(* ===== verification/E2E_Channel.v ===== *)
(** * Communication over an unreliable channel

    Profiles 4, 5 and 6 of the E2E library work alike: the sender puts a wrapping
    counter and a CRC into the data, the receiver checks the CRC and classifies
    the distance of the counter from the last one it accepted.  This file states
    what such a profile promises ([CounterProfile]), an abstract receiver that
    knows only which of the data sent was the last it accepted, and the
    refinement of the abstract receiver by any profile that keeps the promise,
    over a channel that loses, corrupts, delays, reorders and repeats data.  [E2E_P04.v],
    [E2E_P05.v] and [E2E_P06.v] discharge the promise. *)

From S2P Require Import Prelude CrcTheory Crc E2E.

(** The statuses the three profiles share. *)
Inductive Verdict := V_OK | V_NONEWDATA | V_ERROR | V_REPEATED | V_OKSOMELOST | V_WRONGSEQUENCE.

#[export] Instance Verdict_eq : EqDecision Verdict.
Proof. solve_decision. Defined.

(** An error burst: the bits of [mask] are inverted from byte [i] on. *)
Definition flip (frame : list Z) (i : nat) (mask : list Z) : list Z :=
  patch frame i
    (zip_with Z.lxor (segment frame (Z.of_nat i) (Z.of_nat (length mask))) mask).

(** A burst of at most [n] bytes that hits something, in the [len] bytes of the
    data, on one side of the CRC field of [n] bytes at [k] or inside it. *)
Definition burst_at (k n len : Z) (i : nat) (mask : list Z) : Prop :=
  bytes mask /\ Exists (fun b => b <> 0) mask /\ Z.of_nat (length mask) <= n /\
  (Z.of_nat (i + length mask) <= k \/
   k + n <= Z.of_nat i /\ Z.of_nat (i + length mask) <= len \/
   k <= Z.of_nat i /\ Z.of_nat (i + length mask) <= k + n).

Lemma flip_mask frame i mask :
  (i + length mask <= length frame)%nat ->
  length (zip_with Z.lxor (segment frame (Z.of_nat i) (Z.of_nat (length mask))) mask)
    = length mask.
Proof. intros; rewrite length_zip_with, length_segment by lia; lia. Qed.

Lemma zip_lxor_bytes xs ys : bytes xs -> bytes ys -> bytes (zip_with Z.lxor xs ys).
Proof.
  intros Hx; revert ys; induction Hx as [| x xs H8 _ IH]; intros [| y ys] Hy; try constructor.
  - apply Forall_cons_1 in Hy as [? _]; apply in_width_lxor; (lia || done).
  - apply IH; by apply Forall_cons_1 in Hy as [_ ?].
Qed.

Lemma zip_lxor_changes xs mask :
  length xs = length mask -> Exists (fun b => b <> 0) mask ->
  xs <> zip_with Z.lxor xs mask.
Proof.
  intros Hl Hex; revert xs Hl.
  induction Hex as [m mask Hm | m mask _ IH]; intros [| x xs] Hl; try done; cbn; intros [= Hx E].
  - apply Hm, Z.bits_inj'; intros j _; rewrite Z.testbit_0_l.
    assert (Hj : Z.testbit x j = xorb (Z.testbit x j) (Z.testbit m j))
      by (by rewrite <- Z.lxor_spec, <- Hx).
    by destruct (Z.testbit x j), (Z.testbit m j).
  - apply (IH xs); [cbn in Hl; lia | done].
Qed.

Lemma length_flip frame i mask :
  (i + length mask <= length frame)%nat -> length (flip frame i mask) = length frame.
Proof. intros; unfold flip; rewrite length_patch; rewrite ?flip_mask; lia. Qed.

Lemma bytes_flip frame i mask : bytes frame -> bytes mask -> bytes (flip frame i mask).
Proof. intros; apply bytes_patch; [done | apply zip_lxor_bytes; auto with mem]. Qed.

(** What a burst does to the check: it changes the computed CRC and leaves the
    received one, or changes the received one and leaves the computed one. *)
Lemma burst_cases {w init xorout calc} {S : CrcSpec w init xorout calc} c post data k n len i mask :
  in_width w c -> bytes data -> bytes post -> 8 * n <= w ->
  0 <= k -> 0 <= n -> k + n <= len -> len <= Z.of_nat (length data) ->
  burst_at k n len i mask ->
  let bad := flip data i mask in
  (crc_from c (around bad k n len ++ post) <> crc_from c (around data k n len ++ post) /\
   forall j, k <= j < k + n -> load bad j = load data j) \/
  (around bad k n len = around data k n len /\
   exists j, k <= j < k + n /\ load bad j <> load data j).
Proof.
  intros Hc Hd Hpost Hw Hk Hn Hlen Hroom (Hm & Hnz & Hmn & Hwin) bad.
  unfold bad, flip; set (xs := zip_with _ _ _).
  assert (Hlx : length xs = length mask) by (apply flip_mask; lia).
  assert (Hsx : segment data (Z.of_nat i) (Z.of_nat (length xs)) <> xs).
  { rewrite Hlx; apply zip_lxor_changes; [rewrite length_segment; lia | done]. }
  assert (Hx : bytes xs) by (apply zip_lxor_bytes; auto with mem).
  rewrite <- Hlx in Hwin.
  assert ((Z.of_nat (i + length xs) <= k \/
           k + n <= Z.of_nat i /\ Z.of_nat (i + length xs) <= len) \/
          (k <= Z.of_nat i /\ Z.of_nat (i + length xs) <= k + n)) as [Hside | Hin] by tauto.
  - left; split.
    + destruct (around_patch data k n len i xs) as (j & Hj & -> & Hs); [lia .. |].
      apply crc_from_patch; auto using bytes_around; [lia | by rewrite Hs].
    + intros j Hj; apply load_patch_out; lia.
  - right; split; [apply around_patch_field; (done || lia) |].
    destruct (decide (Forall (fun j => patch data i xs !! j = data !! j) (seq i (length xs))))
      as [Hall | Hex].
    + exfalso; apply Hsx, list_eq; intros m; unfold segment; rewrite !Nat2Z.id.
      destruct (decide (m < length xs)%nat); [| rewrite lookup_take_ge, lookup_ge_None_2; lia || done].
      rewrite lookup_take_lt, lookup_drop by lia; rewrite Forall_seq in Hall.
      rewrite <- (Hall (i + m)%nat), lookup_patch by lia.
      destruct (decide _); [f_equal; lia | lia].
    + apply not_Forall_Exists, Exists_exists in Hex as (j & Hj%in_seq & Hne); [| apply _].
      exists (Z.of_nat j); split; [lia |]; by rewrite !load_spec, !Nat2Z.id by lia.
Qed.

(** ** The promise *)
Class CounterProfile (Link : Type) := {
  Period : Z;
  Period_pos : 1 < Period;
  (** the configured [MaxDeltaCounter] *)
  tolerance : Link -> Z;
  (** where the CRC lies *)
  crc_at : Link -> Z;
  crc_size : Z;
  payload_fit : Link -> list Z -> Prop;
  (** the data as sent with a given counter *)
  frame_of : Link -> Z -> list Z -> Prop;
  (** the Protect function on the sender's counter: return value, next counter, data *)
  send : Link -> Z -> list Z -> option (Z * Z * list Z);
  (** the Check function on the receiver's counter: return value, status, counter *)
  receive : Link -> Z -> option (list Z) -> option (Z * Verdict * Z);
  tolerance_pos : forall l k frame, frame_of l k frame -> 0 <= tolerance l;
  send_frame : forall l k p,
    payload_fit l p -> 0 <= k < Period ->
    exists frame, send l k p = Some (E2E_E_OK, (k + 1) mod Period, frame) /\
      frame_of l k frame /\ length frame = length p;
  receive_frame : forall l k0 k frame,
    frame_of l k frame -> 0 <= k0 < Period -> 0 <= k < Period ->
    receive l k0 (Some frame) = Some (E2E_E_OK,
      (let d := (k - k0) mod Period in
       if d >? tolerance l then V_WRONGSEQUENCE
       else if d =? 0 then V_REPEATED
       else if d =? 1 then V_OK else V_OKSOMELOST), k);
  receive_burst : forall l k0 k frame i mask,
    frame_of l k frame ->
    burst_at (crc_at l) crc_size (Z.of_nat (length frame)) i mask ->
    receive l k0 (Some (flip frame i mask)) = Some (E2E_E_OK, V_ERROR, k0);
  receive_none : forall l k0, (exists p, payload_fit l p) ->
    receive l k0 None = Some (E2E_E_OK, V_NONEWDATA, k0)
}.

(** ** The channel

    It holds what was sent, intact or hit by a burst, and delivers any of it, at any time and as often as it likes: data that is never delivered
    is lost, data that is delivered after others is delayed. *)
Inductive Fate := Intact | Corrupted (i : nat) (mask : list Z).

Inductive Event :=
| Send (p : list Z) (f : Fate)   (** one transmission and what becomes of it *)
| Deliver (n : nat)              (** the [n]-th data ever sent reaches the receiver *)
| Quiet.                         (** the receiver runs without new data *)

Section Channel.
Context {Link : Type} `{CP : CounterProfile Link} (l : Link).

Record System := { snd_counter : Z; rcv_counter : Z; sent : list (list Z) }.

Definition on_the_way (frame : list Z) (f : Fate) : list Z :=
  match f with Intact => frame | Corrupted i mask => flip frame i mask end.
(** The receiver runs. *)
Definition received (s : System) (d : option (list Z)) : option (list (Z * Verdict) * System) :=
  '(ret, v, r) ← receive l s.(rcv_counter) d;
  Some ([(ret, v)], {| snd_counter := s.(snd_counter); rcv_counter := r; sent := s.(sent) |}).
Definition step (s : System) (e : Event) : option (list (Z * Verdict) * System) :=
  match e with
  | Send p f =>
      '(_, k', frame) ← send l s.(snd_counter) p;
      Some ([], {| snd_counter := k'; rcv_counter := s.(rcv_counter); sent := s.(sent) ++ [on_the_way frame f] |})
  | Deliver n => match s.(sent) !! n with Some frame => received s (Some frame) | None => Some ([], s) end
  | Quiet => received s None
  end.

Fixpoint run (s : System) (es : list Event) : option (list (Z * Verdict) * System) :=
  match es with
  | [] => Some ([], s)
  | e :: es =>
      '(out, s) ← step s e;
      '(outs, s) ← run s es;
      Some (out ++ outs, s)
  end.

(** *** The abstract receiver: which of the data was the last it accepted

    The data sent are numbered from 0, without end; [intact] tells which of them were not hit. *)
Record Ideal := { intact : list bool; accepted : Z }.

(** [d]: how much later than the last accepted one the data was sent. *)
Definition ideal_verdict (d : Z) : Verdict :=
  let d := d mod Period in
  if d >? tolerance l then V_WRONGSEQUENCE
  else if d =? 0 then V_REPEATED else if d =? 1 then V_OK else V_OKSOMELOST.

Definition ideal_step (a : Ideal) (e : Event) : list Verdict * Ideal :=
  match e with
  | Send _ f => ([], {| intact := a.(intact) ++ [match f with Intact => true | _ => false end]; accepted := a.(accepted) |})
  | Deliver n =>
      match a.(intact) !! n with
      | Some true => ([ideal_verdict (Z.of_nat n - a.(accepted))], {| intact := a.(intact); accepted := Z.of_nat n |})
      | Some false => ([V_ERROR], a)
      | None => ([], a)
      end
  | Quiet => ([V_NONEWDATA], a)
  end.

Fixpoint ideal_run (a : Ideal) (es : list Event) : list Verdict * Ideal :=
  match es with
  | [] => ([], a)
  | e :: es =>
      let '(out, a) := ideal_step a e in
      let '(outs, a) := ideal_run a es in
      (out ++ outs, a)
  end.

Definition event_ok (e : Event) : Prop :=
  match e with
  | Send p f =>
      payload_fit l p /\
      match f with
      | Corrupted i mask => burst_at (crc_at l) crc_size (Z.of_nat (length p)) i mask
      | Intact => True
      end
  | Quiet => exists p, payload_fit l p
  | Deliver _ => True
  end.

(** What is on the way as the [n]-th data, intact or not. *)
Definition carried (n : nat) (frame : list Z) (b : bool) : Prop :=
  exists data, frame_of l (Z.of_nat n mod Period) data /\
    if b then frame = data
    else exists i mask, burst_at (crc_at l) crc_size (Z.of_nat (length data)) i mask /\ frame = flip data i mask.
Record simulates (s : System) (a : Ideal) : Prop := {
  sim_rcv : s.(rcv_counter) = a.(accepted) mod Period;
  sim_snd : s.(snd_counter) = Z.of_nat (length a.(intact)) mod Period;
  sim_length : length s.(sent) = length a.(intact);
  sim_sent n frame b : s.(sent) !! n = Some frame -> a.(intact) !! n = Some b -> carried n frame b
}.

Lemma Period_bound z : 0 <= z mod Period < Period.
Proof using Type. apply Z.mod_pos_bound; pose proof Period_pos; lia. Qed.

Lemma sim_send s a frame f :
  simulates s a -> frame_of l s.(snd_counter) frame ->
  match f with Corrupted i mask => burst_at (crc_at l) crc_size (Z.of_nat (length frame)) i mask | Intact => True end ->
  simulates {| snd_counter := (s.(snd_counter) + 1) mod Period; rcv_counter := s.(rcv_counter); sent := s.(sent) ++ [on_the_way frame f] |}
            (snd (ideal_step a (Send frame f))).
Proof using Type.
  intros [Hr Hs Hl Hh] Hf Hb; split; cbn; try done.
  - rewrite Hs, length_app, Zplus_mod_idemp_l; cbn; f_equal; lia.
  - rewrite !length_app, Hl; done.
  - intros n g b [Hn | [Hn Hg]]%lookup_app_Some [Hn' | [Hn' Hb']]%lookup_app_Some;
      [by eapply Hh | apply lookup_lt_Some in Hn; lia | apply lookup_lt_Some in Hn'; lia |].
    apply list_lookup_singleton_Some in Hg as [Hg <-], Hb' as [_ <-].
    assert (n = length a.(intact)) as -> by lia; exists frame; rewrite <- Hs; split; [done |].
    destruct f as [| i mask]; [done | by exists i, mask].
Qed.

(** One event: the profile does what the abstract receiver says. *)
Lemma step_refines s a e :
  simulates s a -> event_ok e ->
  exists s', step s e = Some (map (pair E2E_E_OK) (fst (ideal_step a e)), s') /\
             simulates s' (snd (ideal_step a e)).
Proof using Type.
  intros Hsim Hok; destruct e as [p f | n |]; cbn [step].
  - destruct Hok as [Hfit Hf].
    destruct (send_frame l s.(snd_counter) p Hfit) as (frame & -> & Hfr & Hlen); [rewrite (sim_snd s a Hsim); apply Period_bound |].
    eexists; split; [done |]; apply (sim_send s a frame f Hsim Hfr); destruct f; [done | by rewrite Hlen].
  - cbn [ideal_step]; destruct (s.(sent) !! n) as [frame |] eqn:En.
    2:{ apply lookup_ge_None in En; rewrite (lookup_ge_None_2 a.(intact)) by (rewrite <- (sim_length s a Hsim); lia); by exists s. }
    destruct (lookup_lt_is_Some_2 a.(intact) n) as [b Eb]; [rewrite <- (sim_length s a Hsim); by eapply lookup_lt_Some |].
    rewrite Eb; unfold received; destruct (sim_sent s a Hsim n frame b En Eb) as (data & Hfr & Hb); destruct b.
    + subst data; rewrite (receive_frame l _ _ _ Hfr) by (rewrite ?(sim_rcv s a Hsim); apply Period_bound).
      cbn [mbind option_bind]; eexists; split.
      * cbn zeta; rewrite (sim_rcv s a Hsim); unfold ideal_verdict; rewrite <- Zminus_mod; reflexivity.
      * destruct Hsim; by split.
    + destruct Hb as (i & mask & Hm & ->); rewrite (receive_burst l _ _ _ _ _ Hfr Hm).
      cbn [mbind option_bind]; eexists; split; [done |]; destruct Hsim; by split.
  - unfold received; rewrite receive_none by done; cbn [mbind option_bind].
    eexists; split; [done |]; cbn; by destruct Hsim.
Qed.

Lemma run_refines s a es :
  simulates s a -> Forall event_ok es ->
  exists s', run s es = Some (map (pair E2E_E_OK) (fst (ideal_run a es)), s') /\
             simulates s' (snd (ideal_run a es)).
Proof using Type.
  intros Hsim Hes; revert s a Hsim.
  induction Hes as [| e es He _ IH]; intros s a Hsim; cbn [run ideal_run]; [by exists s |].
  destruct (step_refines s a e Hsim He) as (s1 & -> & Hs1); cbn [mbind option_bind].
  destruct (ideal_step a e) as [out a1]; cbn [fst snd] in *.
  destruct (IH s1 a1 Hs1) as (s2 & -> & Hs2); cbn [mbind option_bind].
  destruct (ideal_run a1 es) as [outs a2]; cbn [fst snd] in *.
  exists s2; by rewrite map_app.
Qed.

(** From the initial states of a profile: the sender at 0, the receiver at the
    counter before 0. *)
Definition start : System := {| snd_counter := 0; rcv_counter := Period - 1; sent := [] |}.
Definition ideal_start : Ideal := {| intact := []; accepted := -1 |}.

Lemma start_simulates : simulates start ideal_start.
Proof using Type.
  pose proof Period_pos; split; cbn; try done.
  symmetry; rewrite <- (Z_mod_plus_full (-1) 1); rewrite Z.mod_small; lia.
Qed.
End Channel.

--

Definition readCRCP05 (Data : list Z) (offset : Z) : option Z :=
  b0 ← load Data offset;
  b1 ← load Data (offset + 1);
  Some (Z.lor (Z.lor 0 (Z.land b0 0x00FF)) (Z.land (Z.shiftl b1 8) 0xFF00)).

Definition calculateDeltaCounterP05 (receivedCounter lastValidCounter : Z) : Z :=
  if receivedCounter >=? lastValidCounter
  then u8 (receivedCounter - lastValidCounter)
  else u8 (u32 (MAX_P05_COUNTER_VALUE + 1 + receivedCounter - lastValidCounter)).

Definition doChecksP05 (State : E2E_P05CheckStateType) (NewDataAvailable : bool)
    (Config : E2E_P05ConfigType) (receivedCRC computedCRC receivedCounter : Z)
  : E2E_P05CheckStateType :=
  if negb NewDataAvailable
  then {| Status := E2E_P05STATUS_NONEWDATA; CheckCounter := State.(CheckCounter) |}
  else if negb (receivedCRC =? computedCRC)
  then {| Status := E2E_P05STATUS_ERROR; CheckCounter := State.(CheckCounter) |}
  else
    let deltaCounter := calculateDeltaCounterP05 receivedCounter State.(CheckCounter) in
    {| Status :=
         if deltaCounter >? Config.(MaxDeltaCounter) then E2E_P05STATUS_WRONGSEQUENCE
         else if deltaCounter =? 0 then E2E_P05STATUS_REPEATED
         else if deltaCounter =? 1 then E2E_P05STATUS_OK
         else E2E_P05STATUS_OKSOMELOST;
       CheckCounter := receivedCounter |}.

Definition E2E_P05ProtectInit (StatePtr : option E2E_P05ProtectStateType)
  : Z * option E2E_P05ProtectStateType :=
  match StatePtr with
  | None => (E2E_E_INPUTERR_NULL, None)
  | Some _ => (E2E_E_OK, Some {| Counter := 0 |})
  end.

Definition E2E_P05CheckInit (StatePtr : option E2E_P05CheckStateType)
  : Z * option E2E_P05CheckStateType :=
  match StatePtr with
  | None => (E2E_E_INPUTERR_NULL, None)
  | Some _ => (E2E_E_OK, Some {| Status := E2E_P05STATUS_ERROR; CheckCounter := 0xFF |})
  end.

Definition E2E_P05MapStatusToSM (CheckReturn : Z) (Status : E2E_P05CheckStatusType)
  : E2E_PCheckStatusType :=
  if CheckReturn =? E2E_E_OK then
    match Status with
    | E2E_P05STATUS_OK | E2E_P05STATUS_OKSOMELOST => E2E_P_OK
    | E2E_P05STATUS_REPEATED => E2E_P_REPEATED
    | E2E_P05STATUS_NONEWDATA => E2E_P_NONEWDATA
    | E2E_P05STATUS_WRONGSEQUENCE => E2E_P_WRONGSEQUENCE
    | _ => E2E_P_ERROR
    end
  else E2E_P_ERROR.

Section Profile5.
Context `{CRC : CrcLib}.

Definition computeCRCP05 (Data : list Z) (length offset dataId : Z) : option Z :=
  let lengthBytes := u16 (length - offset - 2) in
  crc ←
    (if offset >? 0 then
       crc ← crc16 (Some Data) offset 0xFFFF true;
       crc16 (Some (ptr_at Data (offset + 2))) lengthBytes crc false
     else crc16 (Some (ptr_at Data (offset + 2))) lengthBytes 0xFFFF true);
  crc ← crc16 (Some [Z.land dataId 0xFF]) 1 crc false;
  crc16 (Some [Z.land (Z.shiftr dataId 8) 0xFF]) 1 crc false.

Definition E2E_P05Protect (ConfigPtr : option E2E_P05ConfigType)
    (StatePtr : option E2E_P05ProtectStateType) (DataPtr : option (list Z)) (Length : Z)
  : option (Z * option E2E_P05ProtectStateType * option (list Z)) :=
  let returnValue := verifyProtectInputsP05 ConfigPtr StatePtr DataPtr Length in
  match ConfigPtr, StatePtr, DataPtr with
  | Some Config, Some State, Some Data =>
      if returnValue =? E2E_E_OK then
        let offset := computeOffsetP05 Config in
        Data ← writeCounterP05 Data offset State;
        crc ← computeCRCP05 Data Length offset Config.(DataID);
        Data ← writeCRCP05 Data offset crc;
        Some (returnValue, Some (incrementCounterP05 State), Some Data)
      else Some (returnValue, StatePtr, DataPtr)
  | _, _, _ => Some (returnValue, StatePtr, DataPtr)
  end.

* _WHAT YOU ARE ASKED TO DO_
Which lines above contain "lastValidCounter"? Show each of them.

* _EXERCISE ANSWER_
Definition calculateDeltaCounterP05 (receivedCounter lastValidCounter : Z) : Z :=
  if receivedCounter >=? lastValidCounter
  then u8 (receivedCounter - lastValidCounter)
  else u8 (u32 (MAX_P05_COUNTER_VALUE + 1 + receivedCounter - lastValidCounter)).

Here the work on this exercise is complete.